### WHAT THIS TASK INVOLVES
Every line below should be set down exactly as it appears.

Collected data entries:
━━━━

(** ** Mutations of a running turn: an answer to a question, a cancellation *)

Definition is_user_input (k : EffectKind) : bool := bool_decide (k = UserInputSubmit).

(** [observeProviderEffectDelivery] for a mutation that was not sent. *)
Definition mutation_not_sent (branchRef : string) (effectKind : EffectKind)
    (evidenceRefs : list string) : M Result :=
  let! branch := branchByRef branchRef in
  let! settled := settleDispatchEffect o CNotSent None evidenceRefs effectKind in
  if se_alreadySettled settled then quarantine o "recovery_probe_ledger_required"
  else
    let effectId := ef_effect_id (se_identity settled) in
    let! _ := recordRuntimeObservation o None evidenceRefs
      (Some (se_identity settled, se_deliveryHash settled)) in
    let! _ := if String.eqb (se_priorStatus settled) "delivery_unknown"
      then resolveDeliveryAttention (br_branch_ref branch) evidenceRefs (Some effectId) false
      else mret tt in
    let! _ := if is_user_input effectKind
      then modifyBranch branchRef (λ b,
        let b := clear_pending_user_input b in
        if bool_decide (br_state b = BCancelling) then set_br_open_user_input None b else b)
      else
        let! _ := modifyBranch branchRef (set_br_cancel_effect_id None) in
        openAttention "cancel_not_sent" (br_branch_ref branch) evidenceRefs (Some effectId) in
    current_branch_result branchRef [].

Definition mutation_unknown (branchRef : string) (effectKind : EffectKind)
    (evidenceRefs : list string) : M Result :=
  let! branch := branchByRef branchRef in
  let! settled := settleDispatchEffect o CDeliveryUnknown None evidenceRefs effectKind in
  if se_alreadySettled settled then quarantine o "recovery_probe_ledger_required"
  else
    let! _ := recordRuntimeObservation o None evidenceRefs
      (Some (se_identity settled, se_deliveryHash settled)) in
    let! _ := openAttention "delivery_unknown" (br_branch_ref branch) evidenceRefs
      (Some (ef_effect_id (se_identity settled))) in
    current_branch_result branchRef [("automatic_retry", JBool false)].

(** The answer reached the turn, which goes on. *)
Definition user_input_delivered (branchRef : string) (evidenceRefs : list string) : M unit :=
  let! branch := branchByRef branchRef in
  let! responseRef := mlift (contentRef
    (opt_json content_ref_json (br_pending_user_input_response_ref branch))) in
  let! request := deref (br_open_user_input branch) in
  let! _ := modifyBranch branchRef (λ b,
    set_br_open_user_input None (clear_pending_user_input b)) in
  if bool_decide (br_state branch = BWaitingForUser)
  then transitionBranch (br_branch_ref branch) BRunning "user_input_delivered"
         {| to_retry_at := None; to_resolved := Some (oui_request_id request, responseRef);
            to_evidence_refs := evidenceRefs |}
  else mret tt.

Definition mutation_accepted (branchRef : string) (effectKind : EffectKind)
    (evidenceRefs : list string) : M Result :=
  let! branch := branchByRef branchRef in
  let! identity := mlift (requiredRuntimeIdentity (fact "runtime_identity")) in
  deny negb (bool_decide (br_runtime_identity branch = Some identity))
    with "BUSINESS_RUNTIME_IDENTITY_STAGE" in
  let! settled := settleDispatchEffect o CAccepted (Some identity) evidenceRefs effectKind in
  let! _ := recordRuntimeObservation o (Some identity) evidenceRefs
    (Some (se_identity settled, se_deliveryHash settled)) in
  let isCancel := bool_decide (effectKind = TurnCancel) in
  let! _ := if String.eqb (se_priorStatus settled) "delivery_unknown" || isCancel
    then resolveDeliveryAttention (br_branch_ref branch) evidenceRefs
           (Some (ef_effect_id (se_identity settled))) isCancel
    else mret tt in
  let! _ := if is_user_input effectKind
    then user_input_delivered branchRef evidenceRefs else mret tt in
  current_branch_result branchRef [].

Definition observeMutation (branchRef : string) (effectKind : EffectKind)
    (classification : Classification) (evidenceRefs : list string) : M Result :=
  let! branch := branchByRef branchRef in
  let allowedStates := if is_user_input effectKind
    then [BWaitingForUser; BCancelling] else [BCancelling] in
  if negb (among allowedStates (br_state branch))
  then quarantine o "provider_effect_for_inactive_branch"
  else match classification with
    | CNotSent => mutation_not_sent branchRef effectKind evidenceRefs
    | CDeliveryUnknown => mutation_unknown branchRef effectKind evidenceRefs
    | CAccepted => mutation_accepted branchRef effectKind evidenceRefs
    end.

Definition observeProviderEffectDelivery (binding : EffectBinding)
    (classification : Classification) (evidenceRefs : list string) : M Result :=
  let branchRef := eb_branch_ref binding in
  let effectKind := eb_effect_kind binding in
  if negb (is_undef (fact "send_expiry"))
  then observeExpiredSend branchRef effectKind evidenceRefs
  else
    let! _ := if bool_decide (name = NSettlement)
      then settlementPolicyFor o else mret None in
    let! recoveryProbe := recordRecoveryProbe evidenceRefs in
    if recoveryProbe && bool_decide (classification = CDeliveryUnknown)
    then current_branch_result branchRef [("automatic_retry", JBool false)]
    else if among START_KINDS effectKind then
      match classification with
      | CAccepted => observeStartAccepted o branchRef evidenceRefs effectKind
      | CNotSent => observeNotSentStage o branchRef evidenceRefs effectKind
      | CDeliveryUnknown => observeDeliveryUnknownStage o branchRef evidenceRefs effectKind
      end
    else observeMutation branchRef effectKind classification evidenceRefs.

━━━━

### SOLUTION
(** ** Mutations of a running turn: an answer to a question, a cancellation *)

Definition is_user_input (k : EffectKind) : bool := bool_decide (k = UserInputSubmit).

(** [observeProviderEffectDelivery] for a mutation that was not sent. *)
Definition mutation_not_sent (branchRef : string) (effectKind : EffectKind)
    (evidenceRefs : list string) : M Result :=
  let! branch := branchByRef branchRef in
  let! settled := settleDispatchEffect o CNotSent None evidenceRefs effectKind in
  if se_alreadySettled settled then quarantine o "recovery_probe_ledger_required"
  else
    let effectId := ef_effect_id (se_identity settled) in
    let! _ := recordRuntimeObservation o None evidenceRefs
      (Some (se_identity settled, se_deliveryHash settled)) in
    let! _ := if String.eqb (se_priorStatus settled) "delivery_unknown"
      then resolveDeliveryAttention (br_branch_ref branch) evidenceRefs (Some effectId) false
      else mret tt in
    let! _ := if is_user_input effectKind
      then modifyBranch branchRef (λ b,
        let b := clear_pending_user_input b in
        if bool_decide (br_state b = BCancelling) then set_br_open_user_input None b else b)
      else
        let! _ := modifyBranch branchRef (set_br_cancel_effect_id None) in
        openAttention "cancel_not_sent" (br_branch_ref branch) evidenceRefs (Some effectId) in
    current_branch_result branchRef [].

Definition mutation_unknown (branchRef : string) (effectKind : EffectKind)
    (evidenceRefs : list string) : M Result :=
  let! branch := branchByRef branchRef in
  let! settled := settleDispatchEffect o CDeliveryUnknown None evidenceRefs effectKind in
  if se_alreadySettled settled then quarantine o "recovery_probe_ledger_required"
  else
    let! _ := recordRuntimeObservation o None evidenceRefs
      (Some (se_identity settled, se_deliveryHash settled)) in
    let! _ := openAttention "delivery_unknown" (br_branch_ref branch) evidenceRefs
      (Some (ef_effect_id (se_identity settled))) in
    current_branch_result branchRef [("automatic_retry", JBool false)].

(** The answer reached the turn, which goes on. *)
Definition user_input_delivered (branchRef : string) (evidenceRefs : list string) : M unit :=
  let! branch := branchByRef branchRef in
  let! responseRef := mlift (contentRef
    (opt_json content_ref_json (br_pending_user_input_response_ref branch))) in
  let! request := deref (br_open_user_input branch) in
  let! _ := modifyBranch branchRef (λ b,
    set_br_open_user_input None (clear_pending_user_input b)) in
  if bool_decide (br_state branch = BWaitingForUser)
  then transitionBranch (br_branch_ref branch) BRunning "user_input_delivered"
         {| to_retry_at := None; to_resolved := Some (oui_request_id request, responseRef);
            to_evidence_refs := evidenceRefs |}
  else mret tt.

Definition mutation_accepted (branchRef : string) (effectKind : EffectKind)
    (evidenceRefs : list string) : M Result :=
  let! branch := branchByRef branchRef in
  let! identity := mlift (requiredRuntimeIdentity (fact "runtime_identity")) in
  deny negb (bool_decide (br_runtime_identity branch = Some identity))
    with "BUSINESS_RUNTIME_IDENTITY_STAGE" in
  let! settled := settleDispatchEffect o CAccepted (Some identity) evidenceRefs effectKind in
  let! _ := recordRuntimeObservation o (Some identity) evidenceRefs
    (Some (se_identity settled, se_deliveryHash settled)) in
  let isCancel := bool_decide (effectKind = TurnCancel) in
  let! _ := if String.eqb (se_priorStatus settled) "delivery_unknown" || isCancel
    then resolveDeliveryAttention (br_branch_ref branch) evidenceRefs
           (Some (ef_effect_id (se_identity settled))) isCancel
    else mret tt in
  let! _ := if is_user_input effectKind
    then user_input_delivered branchRef evidenceRefs else mret tt in
  current_branch_result branchRef [].

Definition observeMutation (branchRef : string) (effectKind : EffectKind)
    (classification : Classification) (evidenceRefs : list string) : M Result :=
  let! branch := branchByRef branchRef in
  let allowedStates := if is_user_input effectKind
    then [BWaitingForUser; BCancelling] else [BCancelling] in
  if negb (among allowedStates (br_state branch))
  then quarantine o "provider_effect_for_inactive_branch"
  else match classification with
    | CNotSent => mutation_not_sent branchRef effectKind evidenceRefs
    | CDeliveryUnknown => mutation_unknown branchRef effectKind evidenceRefs
    | CAccepted => mutation_accepted branchRef effectKind evidenceRefs
    end.

Definition observeProviderEffectDelivery (binding : EffectBinding)
    (classification : Classification) (evidenceRefs : list string) : M Result :=
  let branchRef := eb_branch_ref binding in
  let effectKind := eb_effect_kind binding in
  if negb (is_undef (fact "send_expiry"))
  then observeExpiredSend branchRef effectKind evidenceRefs
  else
    let! _ := if bool_decide (name = NSettlement)
      then settlementPolicyFor o else mret None in
    let! recoveryProbe := recordRecoveryProbe evidenceRefs in
    if recoveryProbe && bool_decide (classification = CDeliveryUnknown)
    then current_branch_result branchRef [("automatic_retry", JBool false)]
    else if among START_KINDS effectKind then
      match classification with
      | CAccepted => observeStartAccepted o branchRef evidenceRefs effectKind
      | CNotSent => observeNotSentStage o branchRef evidenceRefs effectKind
      | CDeliveryUnknown => observeDeliveryUnknownStage o branchRef evidenceRefs effectKind
      end
    else observeMutation branchRef effectKind classification evidenceRefs.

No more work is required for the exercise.